Exercise Within Limits
According to Joint Academy, the primary osteoarthritis first line treatment is gentle exercise. Moving your body while reducing the pressure on your joints can loosen things up and lower your pain level.
As possible, avoid hard hits to your joints. If you once jogged, try a bicycle. If you like to walk, start by walking in a pool to get your feet, ankles, knees and hips moving without the full pressure of your body weight.
Another option is to do the exercises you have done in the past but start out very gently. Take your daily walk, but keep your stride short in the beginning until things loosen up, then stretch out.
Taking off some excess weight can lower your pain level as well. Strive to replace inflammatory foods, such as
- processed sugars
- white flour
- saturated fats
with a diet high in fruits, vegetables and lean meats. Eating closer to the ground can do a lot to lower your inflammation level, which can make exercise much more comfortable and help you shed pounds.
To keep your body functioning effectively and help you meet your weight loss goals, make sure you always have water available. Get a couple of insulated water bottles and get in the habit of washing and filling them before bed. The first thing you see when you open your refrigerator can be the best thing for your body.

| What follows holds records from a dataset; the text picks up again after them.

(** * ssm-params-injector: a shallow embedding of [src/lib/index.ts]

    The library scans a configuration object for keys of the shape
    [<base>:ssm[:name|:path]], fetches the referenced values from the AWS
    SSM parameter store and rewrites the object.

    Modelling conventions.
    - JavaScript values live in a store of objects addressed by location
      ([VRef]); a location is an index into the store, and allocation
      appends.  The model covers own enumerable data properties of plain
      objects and arrays, the index characters of primitive strings, and
      the primitives [undefined], [null], booleans, integers, strings.
      Inherited members ([constructor], [toString], ...), the [length]
      property and the [__proto__] accessor are outside the model: a
      statement about what a property access reads or stores names the
      keys it holds for (see [inherited_name], [plain_target],
      [ordinary_parameters]).
    - The module is compiled as an ES module, hence strict mode: writing
      a property of a primitive throws a [TypeError].
    - Every [async] function is a computation that either returns or throws
      (a rejected promise); [OutOfFuel] stands for a computation that has
      not finished within the given recursion budget.
    - The SSM client is a pair of functions from requests to settled
      promises; each request handed to the client is recorded in [calls].
      Requests that are in flight together (the pages of different paths)
      are recorded entry by entry; the order in which their answers arrive
      is not part of the model, and [Promise.all] reports the rejection of
      lowest index. *)

From Stdlib Require Import String Ascii List ZArith NArith Lia Bool.
From stdpp Require Import base option list gmap strings.
Import ListNotations.
Local Open Scope string_scope.
Local Open Scope Z_scope.
Local Open Scope list_scope.

(** ** Strings as the source uses them *)

Module JsString.

(** [s.split(sep)] for a one-character separator. *)
Fixpoint split (sep : ascii) (s : string) : list string :=
  match s with
  | EmptyString => [EmptyString]
  | String c r =>
      if Ascii.eqb c sep then EmptyString :: split sep r
      else match split sep r with
           | [] => [String c EmptyString]
           | h :: t => String c h :: t
           end
  end.

Fixpoint length (s : string) : nat :=
  match s with
  | EmptyString => O
  | String _ r => S (length r)
  end.

(** [s.lastIndexOf(c)], [-1] when [c] does not occur. *)
Fixpoint lastIndexOf_from (c : ascii) (s : string) (pos : Z) (found : Z) : Z :=
  match s with
  | EmptyString => found
  | String d r =>
      lastIndexOf_from c r (pos + 1) (if Ascii.eqb d c then pos else found)
  end.

Definition lastIndexOf (c : ascii) (s : string) : Z :=
  lastIndexOf_from c s 0 (-1).

Fixpoint drop (n : nat) (s : string) : string :=
  match n, s with
  | O, _ => s
  | S n', String _ r => drop n' r
  | S _, EmptyString => EmptyString
  end.

Fixpoint take (n : nat) (s : string) : string :=
  match n, s with
  | S n', String c r => String c (take n' r)
  | _, _ => EmptyString
  end.

(** An index argument clamped to [0 .. length s]. *)
Definition clamp (s : string) (i : Z) : nat :=
  Z.to_nat (Z.min (Z.max i 0) (Z.of_nat (length s))).

(** [s.substr(from)] with a non-negative or negative-clamped start. *)
Definition substr (s : string) (from : Z) : string :=
  drop (clamp s from) s.

(** [s.substring(a, b)]: both ends clamped, swapped when [a > b]. *)
Definition substring (s : string) (a b : Z) : string :=
  let a' := clamp s a in
  let b' := clamp s b in
  let lo := Nat.min a' b' in
  let hi := Nat.max a' b' in
  take (hi - lo) (drop lo s).

Fixpoint endsWith (s : string) (c : ascii) : bool :=
  match s with
  | EmptyString => false
  | String d EmptyString => Ascii.eqb d c
  | String _ r => endsWith r c
  end.

Definition is_digit (c : ascii) : bool :=
  let n := nat_of_ascii c in
  (Nat.leb 48 n && Nat.leb n 57)%bool.

Fixpoint digits_value (s : string) (acc : N) : option N :=
  match s with
  | EmptyString => Some acc
  | String c r =>
      if is_digit c
      then digits_value r (acc * 10 + N.of_nat (nat_of_ascii c - 48))%N
      else None
  end.

(** An array index: the canonical decimal form of an integer in
    [0 .. 2^32 - 2].  Such keys are enumerated first, ascending. *)
Definition array_index (s : string) : option N :=
  match s with
  | EmptyString => None
  | String c r =>
      if (Ascii.eqb c "0" && negb (String.eqb r EmptyString))%bool then None
      else match digits_value s 0%N with
           | Some n => if (n <? 4294967295)%N then Some n else None
           | None => None
           end
  end.

(** Decimal form of a natural number, as [String(i)] gives it. *)
Fixpoint of_nat_fuel (fuel n : nat) (acc : string) : string :=
  match fuel with
  | O => acc
  | S f =>
      let d := ascii_of_nat (48 + n mod 10) in
      let acc' := String d acc in
      if Nat.ltb n 10 then acc' else of_nat_fuel f (n / 10) acc'
  end.

Definition of_nat (n : nat) : string := of_nat_fuel (S n) n EmptyString.

End JsString.

(** ** Values and the object store *)

Abbreviation loc := nat.

Inductive val :=
| VUndef
| VNull
| VBool (b : bool)
| VNum (n : Z)
| VStr (s : string)
| VRef (l : loc).
Arguments VRef l%_nat.

(** An object: its own enumerable properties in [Object.keys] order, and,
    for an array, its length. *)
Record object := mkObject {
  alen : option nat;
  props : list (string * val)
}.

Definition empty_object : object := mkObject None [].

Inductive JsError :=
| TypeError
| SyntaxError
| Error (message : string)
| InvalidParametersError (invalidParameters : list string)
| RemoteError (reason : string).

(** [typeof v] restricted to the answers the source asks for. *)
Definition isObject (v : val) : bool :=
  match v with
  | VNull | VRef _ => true
  | _ => false
  end.

Definition isString (v : val) : bool :=
  match v with
  | VStr _ => true
  | _ => false
  end.

Definition truthy (v : val) : bool :=
  match v with
  | VUndef | VNull => false
  | VBool b => b
  | VNum n => negb (n =? 0)
  | VStr s => negb (String.eqb s EmptyString)
  | VRef _ => true
  end.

Medications and Other Forms of Pain Management
Many sufferers find that they can manage a bad bout of osteoarthritis pain with an over the counter painkiller. Because these can be hard on your stomach and may interact with other drugs, discuss your options with your physician.
You can also reduce osteoarthritis pain with hot and cold therapy. Wash dishes by hand, working your fingers in the hot water. Then moisturize your skin while you massage your hands and hold a frozen bottle of water curled in your fingers for ten minutes. Your pain level over the next 24 hours may well be lower.
Many people find that a glucosamine supplement helps them to feel better. If it does, take it. If not, don’t. These products are highly personal and the science is questionable, but you are the only person who truly understands your pain.
Injections and Surgery
Loss of cartilage can lead to extreme degradation inside the joint. To rebuild flexibility inside the joint, lubricative injections can help, and stem cell therapy offers promise. If the cartilage has been gone long enough that your joints are showing bone damage, surgery may be necessary.
Maintaining an exercise program and a healthy weight are key to avoiding long-term damage from degenerative osteoarthritis. Injuries in youth can also lead to cartilage loss. If your pain is becoming unmanageable, discuss your options with your doctor.